The problem >>
Give the lines of the material verbatim, from the first line to the line with "Definition store_recording (v", including both.

Record excerpts >>
(** *** Stores *)

Definition store_state (v : UiRecordingState) (a : Atomics) : Atomics :=
  mkAtomics v (is_recording_ a) (is_paused_ a) (prepare_in_flight_ a) (record_request_ a) (prepare_cancel_requested_ a)
    (disk_stop_triggered_ a) (is_remuxing_ a) (remux_cancel_requested_ a).
Definition store_recording (v : bool) (a : Atomics) : Atomics :=
  mkAtomics (state_ a) v (is_paused_ a) (prepare_in_flight_ a) (record_request_ a) (prepare_cancel_requested_ a)
    (disk_stop_triggered_ a) (is_remuxing_ a) (remux_cancel_requested_ a).
Definition store_paused (v : bool) (a : Atomics) : Atomics :=
  mkAtomics (state_ a) (is_recording_ a) v (prepare_in_flight_ a) (record_request_ a) (prepare_cancel_requested_ a)
    (disk_stop_triggered_ a) (is_remuxing_ a) (remux_cancel_requested_ a).
Definition store_in_flight (v : bool) (a : Atomics) : Atomics :=
  mkAtomics (state_ a) (is_recording_ a) (is_paused_ a) v (record_request_ a) (prepare_cancel_requested_ a)
    (disk_stop_triggered_ a) (is_remuxing_ a) (remux_cancel_requested_ a).
Definition store_request (v : Z) (a : Atomics) : Atomics :=
  mkAtomics (state_ a) (is_recording_ a) (is_paused_ a) (prepare_in_flight_ a) v (prepare_cancel_requested_ a)
    (disk_stop_triggered_ a) (is_remuxing_ a) (remux_cancel_requested_ a).
Definition store_cancel (v : bool) (a : Atomics) : Atomics :=
  mkAtomics (state_ a) (is_recording_ a) (is_paused_ a) (prepare_in_flight_ a) (record_request_ a) v
    (disk_stop_triggered_ a) (is_remuxing_ a) (remux_cancel_requested_ a).
Definition store_disk_stop (v : bool) (a : Atomics) : Atomics :=
  mkAtomics (state_ a) (is_recording_ a) (is_paused_ a) (prepare_in_flight_ a) (record_request_ a)
    (prepare_cancel_requested_ a) v (is_remuxing_ a) (remux_cancel_requested_ a).
Definition store_remuxing (v : bool) (a : Atomics) : Atomics :=
  mkAtomics (state_ a) (is_recording_ a) (is_paused_ a) (prepare_in_flight_ a) (record_request_ a)
    (prepare_cancel_requested_ a) (disk_stop_triggered_ a) v (remux_cancel_requested_ a).
Definition store_remux_cancel (v : bool) (a : Atomics) : Atomics :=
  mkAtomics (state_ a) (is_recording_ a) (is_paused_ a) (prepare_in_flight_ a) (record_request_ a)
    (prepare_cancel_requested_ a) (disk_stop_triggered_ a) (is_remuxing_ a) v.
(** The rest of a turn, once the target has been taken. *)
Lemma turn_rest_based since times t p : gpu_current p -> now t ∈ times -> current_hwnd p <> 0 ->
  let p1 := pump t (refresh_facts t p) in
  let q := if source_lost p1 then handle_loss t p1 else measure t p1 in
  gpu_current q /\ current_hwnd q = current_hwnd p /\
  (reopens t p = true -> based (now t) [now t] q) /\
  (reopens t p = false -> (unmeasured p -> unmeasured q) /\ (based since times p -> based since times q \/ unmeasured q)).
Proof.
  intros Hg Hin Hc. destruct (pump_refresh_same t p) as (E1 & E2 & E3 & _ & E5). cbv zeta in *.
  set (p1 := pump t (refresh_facts t p)) in *.
  assert (Hg1 : gpu_current p1) by (unfold gpu_current in *; rewrite E2; tauto).
  assert (Hu : unmeasured p -> unmeasured p1) by (unfold unmeasured; rewrite E1, E2; tauto).
  assert (Hb : based since times p -> based since times p1) by (unfold based; by rewrite E1).
  assert (Hr : rebuild_step t p1 = rebuild_step t p) by (unfold rebuild_step; by rewrite E2).
  unfold reopens. fold p1. rewrite (proj2 (Z.eqb_neq _ _) Hc). cbn [negb andb].
  destruct (source_lost p1); cbn [andb].
  - destruct (handle_loss_based since times t p1 Hg1 Hin ltac:(by rewrite E3)) as (H1 & H2 & H3 & H4).
    rewrite Hr in H3, H4. split_and!; [done|congruence|done|]. intros Hn. destruct (H4 Hn). auto.
  - destruct (measure_based since times t p1 Hg1 Hin) as (H1 & H2 & H3 & H4). split_and!; [done|congruence|done|auto].
Qed.

(** What a measurement rests on, and when nothing is published. *)
Record Since (generation : Z) (events : list Event) (p : Probe) : Prop := {
  since_gpu : gpu_current p;
  since_idle : current_hwnd p = 0 -> active (snapshot p) = false;
  since_base : current_hwnd p = 0 \/ unmeasured p \/
    exists t later, opened generation events (current_hwnd p) t later /\ based (now t) (now t :: turn_times later) p;
}.

Lemma opened_more generation events hwnd t later e : opened generation events hwnd t later ->
  (forall t', e = Turned t' -> opens t' (run generation events) = false) -> opened generation (events ++ [e]) hwnd t (later ++ [e]).
Proof.
  intros [(before & -> & Ho & Hw & Hn)] He. split. exists before. split; [by rewrite <-app_assoc|]. split_and!; try done.
  intros a t' b E. destruct b as [|x b _] using rev_ind.
  - apply app_inj_tail in E as [-> ->]. by apply He.
  - rewrite app_comm_cons, app_assoc in E. apply app_inj_tail in E as [E _]. by eapply Hn.
Qed.

Lemma opened_now generation events t : opens t (run generation events) = true ->
  opened generation (events ++ [Turned t]) (current_hwnd (turn t (run generation events))) t [].
Proof. intros H. split. exists events. split_and!; try done. by intros [|??] ?? ?. Qed.

Lemma based_more since times times' p : times ⊆ times' -> based since times p -> based since times' p.
Proof. intros Ht [Ha Hs]. split; [done|]. intros s Hx. by apply Ht, Hs. Qed.

Lemma turn_times_snoc events t : turn_times (events ++ [Turned t]) = turn_times events ++ [now t].
Proof. unfold turn_times. by rewrite omap_app. Qed.

Lemma turn_since generation events t : Since generation events (run generation events) ->
  Since generation (events ++ [Turned t]) (turn t (run generation events)).
Proof.
  set (p := run generation events). intros [Hg Hi Hb]. unfold turn. set (p0 := take_target t p).
  assert (H0 : gpu_current p0 /\ (current_hwnd p0 = 0 -> active (snapshot p0) = false) /\
    (current_hwnd p0 <> 0 -> if selects t p then based (now t) [now t] p0 else
       current_hwnd p0 = current_hwnd p /\ measured p0 = measured p /\ subscription p0 = subscription p /\ gpu p0 = gpu p)).
  { unfold p0, take_target, selects. destruct (pending_hwnd p) as [want|]; [|by split_and!].
    destruct (Z.eqb_spec want (current_hwnd p)) as [->|Hne]; cbn [negb andb]; [by split_and!|].
    destruct (Z.eqb_spec want 0) as [->|Hz]; cbn [negb andb]; split_and!; try done.
    - intros _. split; [done|]. intros s Hs. by apply not_elem_of_nil in Hs. }
  destruct H0 as (Hg0 & Hi0 & Hm0).
  destruct (Z.eqb_spec (current_hwnd p0) 0) as [Hz|Hz]; [split; [done|done|by left]|].
  specialize (Hm0 Hz).
  assert (Hrest : forall since times, now t ∈ times -> _) by (intros since times Hin; exact (turn_rest_based since times t p0 Hg0 Hin Hz)).
  cbv zeta in Hrest. set (p1 := pump t (refresh_facts t p0)) in *.
  set (q := if source_lost p1 then handle_loss t p1 else measure t p1) in *.
  destruct (Hrest 0 [now t] ltac:(set_solver)) as (Gq & Cq & Rq & _).
  assert (Hturn : turn t p = q) by (unfold turn; fold p0; by rewrite (proj2 (Z.eqb_neq _ _) Hz)).
  split; [done|congruence|]. right.
  destruct (opens t p) eqn:Eo.
  - assert (Hop : opened generation (events ++ [Turned t]) (current_hwnd q) t []) by (rewrite <-Hturn; by apply opened_now).
    assert (Hbq : based (now t) [now t] q \/ unmeasured q).
    { destruct (reopens t p0) eqn:Er; [left; by apply Rq|]. unfold opens in Eo. fold p0 in Eo. rewrite Er, orb_false_r in Eo.
      rewrite Eo in Hm0. destruct (Hrest (now t) [now t] ltac:(set_solver)) as (_ & _ & _ & H). by apply H. }
    destruct Hbq as [Hbq|]; [right|by left]. exists t, []. by split.
  - unfold opens in Eo. fold p0 in Eo. apply orb_false_iff in Eo as [Es Er]. rewrite Es in Hm0.
    destruct Hm0 as (Ec & Em & Esub & Egpu). rewrite Ec in Hz.
    destruct Hb as [?|[Hu|(t0 & later & Hop & Hbase)]]; [done| |].
    + left. destruct (Hrest 0 [now t] ltac:(set_solver)) as (_ & _ & _ & H). apply H; [done|].
      unfold unmeasured in *. by rewrite Em, Esub, Egpu.
    + destruct (Hrest (now t0) (now t0 :: turn_times (later ++ [Turned t])) ltac:(rewrite turn_times_snoc; set_solver))
        as (_ & _ & _ & H). destruct (H Er) as [_ H'].
      destruct H' as [H'|H']; [|right|by left].
      { apply (based_more _ (now t0 :: turn_times later)); [rewrite turn_times_snoc; set_solver|].
        unfold based in *. by rewrite Em. }
      exists t0, (later ++ [Turned t]). split; [|done]. rewrite Cq, Ec. apply opened_more; [done|].
      intros t' [= <-]. unfold opens. fold p p0. by rewrite Es, Er.
Qed.

Lemma run_since generation events : Since generation events (run generation events).
Proof.
  induction events as [|e events IH] using rev_ind; [split; [done|done|by left]|].
  unfold run. rewrite foldl_app. change (foldl happen (start generation) events) with (run generation events).
  destruct e as [hwnd|x|t]; cbn [foldl happen]; [| |by apply turn_since].
  all: destruct IH as [Hg Hi Hb]; split; [exact Hg|exact Hi|]; destruct Hb as [Hb|[Hb|(t & later & Ho & Hb)]];
    [by left|right; by left|]; right; right; exists t; eexists; (split; [by apply opened_more; [exact Ho|]|]);
    unfold turn_times; rewrite omap_app, app_nil_r; exact Hb.
Qed.

Lemma proven_black facts hub signal :
  ResolveExclusiveEvidence facts hub signal = ProvenBlack <->
  ClassifyWindowShape facts = FullscreenShaped /\
  ((evidence_kind hub = KindNone /\ dleb kEvidenceMinSeconds (seconds_subscribed hub) = true) \/
   (evidence_kind hub = KindHeld /\ fresh_frame_since_fullscreen_shape hub = false /\
    dleb kEvidenceMinSeconds (seconds_since_fresh_frame hub) = true)).
Proof.
  unfold ResolveExclusiveEvidence, CombineFullscreenEvidence.
  destruct (ClassifyWindowShape facts); simpl; [by split; [|intros [? _]]|].
  destruct (evidence_kind hub), (dleb _ (seconds_subscribed hub)), (fresh_frame_since_fullscreen_shape hub),
    (dleb _ (seconds_since_fresh_frame hub)), (quns_d3d_fullscreen facts || signal);
    simpl; split; try done; naive_solver.
Qed.

(** ** Theorems *)

(** C26: a window is only called black on what was measured of it.  Whatever Windows answers
    and however the targets, the pauses and the turns follow each other: when the published
    snapshot proves the window [hwnd] black, some turn opened it -- it was newly selected, or
    its lost capture was opened on a new device -- and no later turn opened anything; every
    sample the verdict rests on was taken of this window on the present device in that turn
    or a later one; and the newest sample saw it fullscreen-shaped and showed no frame two
    seconds after the opening turn, or an old one that is two seconds old with no new frame
    since the shape was seen. *)
Theorem black_verdicts_rest_on_measurements : forall generation events hwnd signal,
  let p := run generation events in
  ResolveSnapshotEvidence (snapshot p) hwnd signal = ProvenBlack ->
  exists opening later newest older,
    (exists before, events = before ++ Turned opening :: later /\ opens opening (run generation before) = true /\
       current_hwnd (turn opening (run generation before)) = hwnd /\
       forall a t b, later = a ++ Turned t :: b -> opens t (run generation (before ++ Turned opening :: a)) = false) /\
    samples (measured p) = newest :: older /\
    (forall s, s ∈ newest :: older ->
       sample_hwnd s = hwnd /\ sample_device s = device_generation (gpu p) /\ sample_device s <> 0 /\
       sample_now s ∈ now opening :: turn_times later) /\
    sample_shape newest = FullscreenShaped /\
    ((sample_kind newest = KindNone /\
      dleb kEvidenceMinSeconds (seconds_of (sample_now newest - now opening)) = true) \/
     (sample_kind newest = KindHeld /\ new_in_this_shape (newest :: older) = false /\
      dleb kEvidenceMinSeconds
        (seconds_of (sample_now newest - default (now opening) (newest_frame (newest :: older)))) = true)).
Proof.
  intros generation events hwnd signal p. unfold ResolveSnapshotEvidence.
  destruct (run_honest generation events) as [_ _ Hs Hp]. destruct (run_since generation events) as [_ Hi Hb].
  fold p in Hb, Hs, Hp, Hi.
  destruct (negb (active _) || _ || _ || _) eqn:E; [done|].
  rewrite !orb_false_iff, !negb_false_iff in E. destruct E as [[[Eact _] _] E]. apply Z.eqb_eq in E.
  assert (Hc : current_hwnd p <> 0) by (intros H0; by rewrite Hi in Eact).
  intros (Hshape & Hev)%proven_black.
  destruct Hp as [Hp|(s & older & Hsam & Hw & Hcl & Hp)].
  { rewrite Hp in Hev. by destruct Hev as [[_ ?]|[? _]]. }
  destruct Hb as [?|[[Hb _]|(t & later & [Hop] & Ha & Htimes)]]; [done|by rewrite Hb in Hsam|].
  rewrite Hcl in Hshape. rewrite Ha, Hsam in Hp.
  destruct (measure_evidence (now t) s older) as (Hk & Hsub & Hsince & Hfr).
  rewrite <- Hp in Hk, Hsub, Hsince, Hfr. specialize (Hfr Hshape).
  rewrite Hk, Hsub, Hsince, Hfr in Hev.
  assert (Hhw : current_hwnd p = hwnd).
  { assert (Hin : s ∈ samples (measured p)) by (rewrite Hsam; set_solver).
    rewrite <- E, <- (Hw s Hin). symmetry. by apply Hs. }
  rewrite Hhw in Hop. exists t, later, s, older. split_and!; try done.
  intros x Hx. rewrite <- Hsam in Hx. rewrite (Hw x Hx), E. destruct (Hs x Hx) as (_ & H1 & H2).
  split_and!; try done. by apply Htimes.
Qed.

Task result >>
(** *** Stores *)

Definition store_state (v : UiRecordingState) (a : Atomics) : Atomics :=
  mkAtomics v (is_recording_ a) (is_paused_ a) (prepare_in_flight_ a) (record_request_ a) (prepare_cancel_requested_ a)
    (disk_stop_triggered_ a) (is_remuxing_ a) (remux_cancel_requested_ a).
Definition store_recording (v : bool) (a : Atomics) : Atomics :=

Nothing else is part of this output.